## Work task:
In the entries below, the lines from the one with "(** * Starship" through the one with "From Stdlib Require" are to be copied exactly; both ends count.

═════ Dataset records

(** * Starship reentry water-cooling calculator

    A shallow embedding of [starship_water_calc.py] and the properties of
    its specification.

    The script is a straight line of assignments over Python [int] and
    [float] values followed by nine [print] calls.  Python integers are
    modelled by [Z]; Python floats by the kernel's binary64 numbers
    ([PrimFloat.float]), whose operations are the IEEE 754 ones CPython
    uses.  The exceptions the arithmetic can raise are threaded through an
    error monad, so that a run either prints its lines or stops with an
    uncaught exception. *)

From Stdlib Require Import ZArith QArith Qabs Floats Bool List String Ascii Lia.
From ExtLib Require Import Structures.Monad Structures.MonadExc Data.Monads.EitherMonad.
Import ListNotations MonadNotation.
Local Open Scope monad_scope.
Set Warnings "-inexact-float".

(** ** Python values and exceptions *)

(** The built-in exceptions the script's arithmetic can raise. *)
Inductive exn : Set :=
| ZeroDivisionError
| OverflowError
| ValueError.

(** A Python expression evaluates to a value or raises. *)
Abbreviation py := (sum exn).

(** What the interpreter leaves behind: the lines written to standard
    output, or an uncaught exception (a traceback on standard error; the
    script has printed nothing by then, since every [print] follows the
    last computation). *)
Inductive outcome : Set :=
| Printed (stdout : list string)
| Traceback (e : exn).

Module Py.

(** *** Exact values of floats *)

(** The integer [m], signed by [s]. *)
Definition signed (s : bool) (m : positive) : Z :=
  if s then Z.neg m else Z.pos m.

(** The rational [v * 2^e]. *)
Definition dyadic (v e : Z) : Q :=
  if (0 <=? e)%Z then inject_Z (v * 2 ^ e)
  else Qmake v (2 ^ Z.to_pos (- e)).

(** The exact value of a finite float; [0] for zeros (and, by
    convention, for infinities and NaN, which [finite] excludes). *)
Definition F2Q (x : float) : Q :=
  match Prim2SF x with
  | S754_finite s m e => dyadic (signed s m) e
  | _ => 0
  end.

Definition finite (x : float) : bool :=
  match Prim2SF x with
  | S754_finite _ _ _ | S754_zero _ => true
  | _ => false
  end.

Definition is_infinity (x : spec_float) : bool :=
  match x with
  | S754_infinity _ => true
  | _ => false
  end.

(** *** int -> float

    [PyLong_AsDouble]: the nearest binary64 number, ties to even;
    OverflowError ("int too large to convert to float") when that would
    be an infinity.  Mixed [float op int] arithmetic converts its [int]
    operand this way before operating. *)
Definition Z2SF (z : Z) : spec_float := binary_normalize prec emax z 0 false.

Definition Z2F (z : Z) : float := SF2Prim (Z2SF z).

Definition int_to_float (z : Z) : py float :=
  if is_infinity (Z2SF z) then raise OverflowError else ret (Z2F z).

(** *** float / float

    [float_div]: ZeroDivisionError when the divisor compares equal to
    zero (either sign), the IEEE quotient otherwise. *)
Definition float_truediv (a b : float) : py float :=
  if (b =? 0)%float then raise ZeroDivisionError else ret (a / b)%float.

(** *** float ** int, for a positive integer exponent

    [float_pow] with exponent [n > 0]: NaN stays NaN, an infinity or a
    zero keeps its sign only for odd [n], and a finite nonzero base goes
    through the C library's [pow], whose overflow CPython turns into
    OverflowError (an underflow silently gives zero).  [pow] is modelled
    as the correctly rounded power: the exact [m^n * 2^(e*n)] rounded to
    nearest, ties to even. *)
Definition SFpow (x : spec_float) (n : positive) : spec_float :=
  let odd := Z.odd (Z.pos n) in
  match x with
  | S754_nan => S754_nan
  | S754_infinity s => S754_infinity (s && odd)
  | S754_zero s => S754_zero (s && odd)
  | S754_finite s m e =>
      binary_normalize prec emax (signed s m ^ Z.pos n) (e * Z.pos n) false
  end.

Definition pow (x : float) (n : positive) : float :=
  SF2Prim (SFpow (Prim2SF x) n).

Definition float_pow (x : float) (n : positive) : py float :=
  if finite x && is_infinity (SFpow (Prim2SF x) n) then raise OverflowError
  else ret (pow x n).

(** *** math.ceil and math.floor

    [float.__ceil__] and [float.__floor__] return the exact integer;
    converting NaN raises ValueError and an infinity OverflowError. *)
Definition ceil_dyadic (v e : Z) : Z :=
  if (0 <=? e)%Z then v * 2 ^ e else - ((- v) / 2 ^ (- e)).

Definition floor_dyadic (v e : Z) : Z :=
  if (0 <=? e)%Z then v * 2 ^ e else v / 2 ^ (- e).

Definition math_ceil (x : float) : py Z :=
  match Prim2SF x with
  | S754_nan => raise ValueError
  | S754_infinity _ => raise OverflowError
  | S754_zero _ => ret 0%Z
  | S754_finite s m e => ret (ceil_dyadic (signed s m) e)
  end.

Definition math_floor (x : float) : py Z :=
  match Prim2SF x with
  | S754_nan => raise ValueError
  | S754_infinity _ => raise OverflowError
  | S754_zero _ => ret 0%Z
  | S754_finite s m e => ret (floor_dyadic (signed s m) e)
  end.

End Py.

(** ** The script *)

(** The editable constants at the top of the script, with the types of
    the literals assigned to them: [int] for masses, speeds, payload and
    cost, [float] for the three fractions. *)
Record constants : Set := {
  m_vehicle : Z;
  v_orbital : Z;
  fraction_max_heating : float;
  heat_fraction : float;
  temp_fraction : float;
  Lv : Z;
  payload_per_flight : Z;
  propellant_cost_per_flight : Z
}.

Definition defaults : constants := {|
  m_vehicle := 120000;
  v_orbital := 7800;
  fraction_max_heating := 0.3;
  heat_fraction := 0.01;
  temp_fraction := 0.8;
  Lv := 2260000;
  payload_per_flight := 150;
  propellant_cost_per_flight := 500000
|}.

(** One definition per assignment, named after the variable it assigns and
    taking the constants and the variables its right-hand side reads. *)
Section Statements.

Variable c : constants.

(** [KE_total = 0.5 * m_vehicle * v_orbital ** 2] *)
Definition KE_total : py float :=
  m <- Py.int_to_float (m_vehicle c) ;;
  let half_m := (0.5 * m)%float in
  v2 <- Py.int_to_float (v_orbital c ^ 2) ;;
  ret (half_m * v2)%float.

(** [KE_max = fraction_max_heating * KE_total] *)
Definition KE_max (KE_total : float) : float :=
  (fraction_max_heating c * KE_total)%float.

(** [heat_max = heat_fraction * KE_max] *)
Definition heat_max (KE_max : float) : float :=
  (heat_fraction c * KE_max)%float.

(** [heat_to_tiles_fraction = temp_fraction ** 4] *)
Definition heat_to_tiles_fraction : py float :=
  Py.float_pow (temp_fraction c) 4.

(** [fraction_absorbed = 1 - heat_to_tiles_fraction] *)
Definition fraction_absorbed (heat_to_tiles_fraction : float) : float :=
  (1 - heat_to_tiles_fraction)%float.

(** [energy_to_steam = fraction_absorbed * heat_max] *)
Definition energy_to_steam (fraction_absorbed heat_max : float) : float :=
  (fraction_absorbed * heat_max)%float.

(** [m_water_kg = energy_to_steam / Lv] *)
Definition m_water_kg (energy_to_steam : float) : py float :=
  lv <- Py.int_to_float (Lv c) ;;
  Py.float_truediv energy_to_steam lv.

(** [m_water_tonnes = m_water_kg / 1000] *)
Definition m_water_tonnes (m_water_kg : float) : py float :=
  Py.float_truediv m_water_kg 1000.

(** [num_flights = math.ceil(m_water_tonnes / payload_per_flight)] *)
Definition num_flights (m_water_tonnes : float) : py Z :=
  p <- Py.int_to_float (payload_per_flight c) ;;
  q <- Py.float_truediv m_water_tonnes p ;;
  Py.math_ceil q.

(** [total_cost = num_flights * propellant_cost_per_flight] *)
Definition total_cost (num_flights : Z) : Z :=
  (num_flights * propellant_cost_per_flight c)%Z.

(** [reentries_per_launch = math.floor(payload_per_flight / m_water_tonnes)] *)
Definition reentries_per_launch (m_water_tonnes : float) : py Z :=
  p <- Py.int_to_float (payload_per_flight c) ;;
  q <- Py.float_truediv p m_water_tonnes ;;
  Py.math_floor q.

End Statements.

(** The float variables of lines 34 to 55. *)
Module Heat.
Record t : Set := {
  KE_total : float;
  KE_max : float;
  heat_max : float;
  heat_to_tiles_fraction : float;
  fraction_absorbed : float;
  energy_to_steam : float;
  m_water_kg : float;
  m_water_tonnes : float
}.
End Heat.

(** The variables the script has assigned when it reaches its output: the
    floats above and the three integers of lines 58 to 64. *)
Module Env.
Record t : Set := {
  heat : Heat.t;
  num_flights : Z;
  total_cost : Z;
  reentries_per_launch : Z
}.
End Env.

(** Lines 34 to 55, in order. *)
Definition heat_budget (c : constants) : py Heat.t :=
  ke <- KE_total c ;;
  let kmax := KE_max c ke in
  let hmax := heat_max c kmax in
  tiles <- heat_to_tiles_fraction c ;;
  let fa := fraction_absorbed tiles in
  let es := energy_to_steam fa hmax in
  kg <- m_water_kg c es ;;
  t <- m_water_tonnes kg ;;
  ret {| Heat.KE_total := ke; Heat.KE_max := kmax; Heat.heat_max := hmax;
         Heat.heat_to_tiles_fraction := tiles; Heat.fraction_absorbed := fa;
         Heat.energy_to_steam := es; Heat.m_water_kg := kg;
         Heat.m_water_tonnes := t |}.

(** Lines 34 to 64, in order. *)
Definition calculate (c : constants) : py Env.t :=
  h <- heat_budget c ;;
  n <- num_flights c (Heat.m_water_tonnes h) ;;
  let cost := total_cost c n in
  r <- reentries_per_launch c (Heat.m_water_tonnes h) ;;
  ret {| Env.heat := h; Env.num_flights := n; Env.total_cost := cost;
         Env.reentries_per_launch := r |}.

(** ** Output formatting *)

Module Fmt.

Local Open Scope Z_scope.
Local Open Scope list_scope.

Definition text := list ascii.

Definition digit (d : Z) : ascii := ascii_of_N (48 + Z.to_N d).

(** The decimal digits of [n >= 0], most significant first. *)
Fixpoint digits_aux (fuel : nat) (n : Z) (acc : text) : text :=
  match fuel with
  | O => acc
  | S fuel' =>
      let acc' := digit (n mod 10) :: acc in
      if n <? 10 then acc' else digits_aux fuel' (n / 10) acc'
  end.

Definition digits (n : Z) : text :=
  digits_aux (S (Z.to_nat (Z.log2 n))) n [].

══════════
═════ Dataset records

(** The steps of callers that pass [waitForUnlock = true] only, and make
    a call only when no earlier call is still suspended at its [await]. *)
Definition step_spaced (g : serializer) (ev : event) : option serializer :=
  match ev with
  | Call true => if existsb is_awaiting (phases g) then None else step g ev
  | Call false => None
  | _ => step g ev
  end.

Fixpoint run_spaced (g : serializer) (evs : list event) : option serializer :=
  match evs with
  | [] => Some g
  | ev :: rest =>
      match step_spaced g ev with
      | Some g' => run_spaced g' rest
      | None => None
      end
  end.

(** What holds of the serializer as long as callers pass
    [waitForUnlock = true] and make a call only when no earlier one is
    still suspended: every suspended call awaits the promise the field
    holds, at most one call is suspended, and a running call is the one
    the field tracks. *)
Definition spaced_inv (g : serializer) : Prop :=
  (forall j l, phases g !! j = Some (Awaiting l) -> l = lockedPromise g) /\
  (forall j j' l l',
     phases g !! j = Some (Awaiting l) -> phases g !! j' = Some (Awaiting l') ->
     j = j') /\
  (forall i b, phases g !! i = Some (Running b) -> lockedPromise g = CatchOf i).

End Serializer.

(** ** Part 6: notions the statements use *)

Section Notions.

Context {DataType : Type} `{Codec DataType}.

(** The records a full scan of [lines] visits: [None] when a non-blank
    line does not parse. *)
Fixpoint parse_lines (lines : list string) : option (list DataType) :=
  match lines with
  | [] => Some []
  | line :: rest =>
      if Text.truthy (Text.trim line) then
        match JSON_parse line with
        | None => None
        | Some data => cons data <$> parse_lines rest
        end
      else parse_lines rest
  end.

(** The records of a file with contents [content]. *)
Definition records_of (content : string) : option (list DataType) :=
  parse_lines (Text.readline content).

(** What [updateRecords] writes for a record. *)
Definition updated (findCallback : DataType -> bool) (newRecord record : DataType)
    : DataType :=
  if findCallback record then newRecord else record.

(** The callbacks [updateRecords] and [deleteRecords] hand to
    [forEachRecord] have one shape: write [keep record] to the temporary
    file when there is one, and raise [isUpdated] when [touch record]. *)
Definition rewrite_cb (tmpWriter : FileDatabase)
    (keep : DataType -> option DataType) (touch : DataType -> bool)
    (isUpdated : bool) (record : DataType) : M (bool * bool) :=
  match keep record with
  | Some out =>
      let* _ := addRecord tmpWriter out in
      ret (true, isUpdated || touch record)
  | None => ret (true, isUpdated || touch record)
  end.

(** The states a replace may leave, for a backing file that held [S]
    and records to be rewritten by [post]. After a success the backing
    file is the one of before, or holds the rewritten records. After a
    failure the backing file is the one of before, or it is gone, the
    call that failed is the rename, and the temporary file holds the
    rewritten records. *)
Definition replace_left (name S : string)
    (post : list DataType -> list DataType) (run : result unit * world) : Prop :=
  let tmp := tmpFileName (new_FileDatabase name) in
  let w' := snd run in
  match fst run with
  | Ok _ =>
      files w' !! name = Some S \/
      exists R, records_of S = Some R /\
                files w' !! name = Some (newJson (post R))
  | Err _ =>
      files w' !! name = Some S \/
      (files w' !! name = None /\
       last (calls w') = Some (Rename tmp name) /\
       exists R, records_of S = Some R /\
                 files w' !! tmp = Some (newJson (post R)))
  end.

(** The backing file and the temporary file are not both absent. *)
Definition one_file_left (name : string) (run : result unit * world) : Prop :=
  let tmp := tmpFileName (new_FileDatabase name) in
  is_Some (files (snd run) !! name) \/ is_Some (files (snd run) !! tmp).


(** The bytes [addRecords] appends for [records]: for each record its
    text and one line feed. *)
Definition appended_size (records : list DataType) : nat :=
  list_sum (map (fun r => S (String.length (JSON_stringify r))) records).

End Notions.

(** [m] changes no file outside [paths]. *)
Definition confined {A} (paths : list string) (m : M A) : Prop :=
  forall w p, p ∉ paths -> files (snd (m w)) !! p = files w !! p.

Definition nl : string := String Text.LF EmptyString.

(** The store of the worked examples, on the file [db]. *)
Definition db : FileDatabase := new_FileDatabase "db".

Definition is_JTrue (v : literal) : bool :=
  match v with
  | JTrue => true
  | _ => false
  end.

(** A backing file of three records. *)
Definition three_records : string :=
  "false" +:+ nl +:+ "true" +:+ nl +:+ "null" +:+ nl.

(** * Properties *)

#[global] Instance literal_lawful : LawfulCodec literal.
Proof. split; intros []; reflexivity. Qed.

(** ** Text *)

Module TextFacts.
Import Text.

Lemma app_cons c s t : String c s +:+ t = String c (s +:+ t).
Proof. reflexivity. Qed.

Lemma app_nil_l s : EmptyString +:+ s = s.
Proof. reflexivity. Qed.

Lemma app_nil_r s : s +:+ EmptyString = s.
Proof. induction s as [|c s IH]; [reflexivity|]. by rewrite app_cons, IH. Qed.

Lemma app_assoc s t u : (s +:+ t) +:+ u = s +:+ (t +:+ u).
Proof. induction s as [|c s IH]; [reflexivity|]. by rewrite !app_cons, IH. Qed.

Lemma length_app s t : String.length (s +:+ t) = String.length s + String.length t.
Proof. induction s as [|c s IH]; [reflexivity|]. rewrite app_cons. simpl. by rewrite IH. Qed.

══════════
═════ Dataset records

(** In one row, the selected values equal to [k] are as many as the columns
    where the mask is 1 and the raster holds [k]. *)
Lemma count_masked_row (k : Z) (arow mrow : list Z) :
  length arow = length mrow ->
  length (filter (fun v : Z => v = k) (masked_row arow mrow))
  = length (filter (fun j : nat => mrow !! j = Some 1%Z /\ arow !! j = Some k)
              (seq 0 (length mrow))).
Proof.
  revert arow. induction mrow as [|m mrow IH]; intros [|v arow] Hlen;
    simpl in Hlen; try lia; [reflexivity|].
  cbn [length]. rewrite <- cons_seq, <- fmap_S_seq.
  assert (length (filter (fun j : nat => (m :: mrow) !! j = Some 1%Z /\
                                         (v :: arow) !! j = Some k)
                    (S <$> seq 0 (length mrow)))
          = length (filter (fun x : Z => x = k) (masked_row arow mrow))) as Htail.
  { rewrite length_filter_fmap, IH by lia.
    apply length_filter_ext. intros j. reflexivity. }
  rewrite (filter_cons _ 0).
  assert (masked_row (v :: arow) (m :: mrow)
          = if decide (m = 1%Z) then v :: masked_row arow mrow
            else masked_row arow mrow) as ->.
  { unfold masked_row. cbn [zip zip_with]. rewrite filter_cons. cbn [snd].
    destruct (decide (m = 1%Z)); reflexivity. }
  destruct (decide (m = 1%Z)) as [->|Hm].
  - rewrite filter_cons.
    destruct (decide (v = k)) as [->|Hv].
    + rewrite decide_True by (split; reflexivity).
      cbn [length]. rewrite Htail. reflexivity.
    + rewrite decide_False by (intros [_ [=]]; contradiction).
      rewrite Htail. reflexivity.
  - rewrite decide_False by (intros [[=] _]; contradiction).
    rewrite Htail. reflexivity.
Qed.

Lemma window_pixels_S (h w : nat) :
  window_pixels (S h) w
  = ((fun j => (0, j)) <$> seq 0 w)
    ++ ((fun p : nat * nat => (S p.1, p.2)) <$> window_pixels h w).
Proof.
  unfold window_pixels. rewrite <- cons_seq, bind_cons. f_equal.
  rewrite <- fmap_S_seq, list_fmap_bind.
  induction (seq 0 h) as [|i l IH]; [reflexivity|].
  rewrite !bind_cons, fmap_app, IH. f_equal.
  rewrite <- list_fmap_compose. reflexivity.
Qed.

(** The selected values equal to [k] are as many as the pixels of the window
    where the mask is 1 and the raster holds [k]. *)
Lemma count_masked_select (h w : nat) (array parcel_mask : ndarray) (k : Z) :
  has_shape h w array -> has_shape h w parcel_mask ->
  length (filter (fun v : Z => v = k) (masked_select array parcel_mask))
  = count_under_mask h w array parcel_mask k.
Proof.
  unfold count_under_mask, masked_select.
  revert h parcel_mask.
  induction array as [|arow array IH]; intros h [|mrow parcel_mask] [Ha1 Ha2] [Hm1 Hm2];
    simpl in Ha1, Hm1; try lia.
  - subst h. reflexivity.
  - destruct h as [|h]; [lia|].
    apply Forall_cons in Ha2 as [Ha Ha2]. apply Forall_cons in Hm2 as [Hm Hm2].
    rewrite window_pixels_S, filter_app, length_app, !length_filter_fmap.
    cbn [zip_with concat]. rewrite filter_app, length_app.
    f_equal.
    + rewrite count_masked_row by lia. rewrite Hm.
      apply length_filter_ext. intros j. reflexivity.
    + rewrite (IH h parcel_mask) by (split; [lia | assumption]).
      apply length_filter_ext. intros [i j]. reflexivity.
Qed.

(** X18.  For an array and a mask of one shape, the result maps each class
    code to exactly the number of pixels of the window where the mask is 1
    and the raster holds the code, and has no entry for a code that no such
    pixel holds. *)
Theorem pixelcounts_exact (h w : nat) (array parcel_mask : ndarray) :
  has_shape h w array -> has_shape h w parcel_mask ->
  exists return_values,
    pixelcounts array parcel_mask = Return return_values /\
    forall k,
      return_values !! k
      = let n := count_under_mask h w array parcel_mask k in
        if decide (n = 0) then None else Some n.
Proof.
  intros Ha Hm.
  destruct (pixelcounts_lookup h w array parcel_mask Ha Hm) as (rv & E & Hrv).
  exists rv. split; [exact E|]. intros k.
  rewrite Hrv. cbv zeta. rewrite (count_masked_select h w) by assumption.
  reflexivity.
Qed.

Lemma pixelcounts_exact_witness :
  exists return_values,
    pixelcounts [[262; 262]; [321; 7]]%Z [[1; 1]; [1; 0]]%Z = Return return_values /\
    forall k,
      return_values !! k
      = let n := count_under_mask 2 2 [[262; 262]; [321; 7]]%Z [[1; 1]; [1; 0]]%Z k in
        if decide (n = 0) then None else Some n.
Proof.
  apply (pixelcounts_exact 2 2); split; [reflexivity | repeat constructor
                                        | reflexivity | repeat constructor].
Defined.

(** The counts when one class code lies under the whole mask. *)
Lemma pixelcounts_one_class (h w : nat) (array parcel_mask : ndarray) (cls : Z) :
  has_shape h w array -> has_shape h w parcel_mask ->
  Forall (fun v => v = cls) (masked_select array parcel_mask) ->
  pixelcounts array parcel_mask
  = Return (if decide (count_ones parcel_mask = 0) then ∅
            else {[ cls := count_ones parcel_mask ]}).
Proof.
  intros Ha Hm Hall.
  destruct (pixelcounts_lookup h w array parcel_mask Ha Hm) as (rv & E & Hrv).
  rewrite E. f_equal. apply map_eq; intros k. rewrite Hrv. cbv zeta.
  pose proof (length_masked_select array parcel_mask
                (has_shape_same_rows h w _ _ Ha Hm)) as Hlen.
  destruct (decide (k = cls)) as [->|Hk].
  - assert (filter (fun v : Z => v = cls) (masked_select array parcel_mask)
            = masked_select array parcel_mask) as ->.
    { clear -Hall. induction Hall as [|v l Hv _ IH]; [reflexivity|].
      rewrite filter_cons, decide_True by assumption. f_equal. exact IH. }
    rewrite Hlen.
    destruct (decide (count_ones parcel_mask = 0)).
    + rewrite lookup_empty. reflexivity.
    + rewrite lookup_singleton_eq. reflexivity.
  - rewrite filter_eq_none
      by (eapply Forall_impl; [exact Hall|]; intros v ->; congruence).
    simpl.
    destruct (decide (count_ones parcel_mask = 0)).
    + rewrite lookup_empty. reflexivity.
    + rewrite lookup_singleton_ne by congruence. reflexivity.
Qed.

══════════

## Response to the task:
(** * Starship reentry water-cooling calculator

    A shallow embedding of [starship_water_calc.py] and the properties of
    its specification.

    The script is a straight line of assignments over Python [int] and
    [float] values followed by nine [print] calls.  Python integers are
    modelled by [Z]; Python floats by the kernel's binary64 numbers
    ([PrimFloat.float]), whose operations are the IEEE 754 ones CPython
    uses.  The exceptions the arithmetic can raise are threaded through an
    error monad, so that a run either prints its lines or stops with an
    uncaught exception. *)

From Stdlib Require Import ZArith QArith Qabs Floats Bool List String Ascii Lia.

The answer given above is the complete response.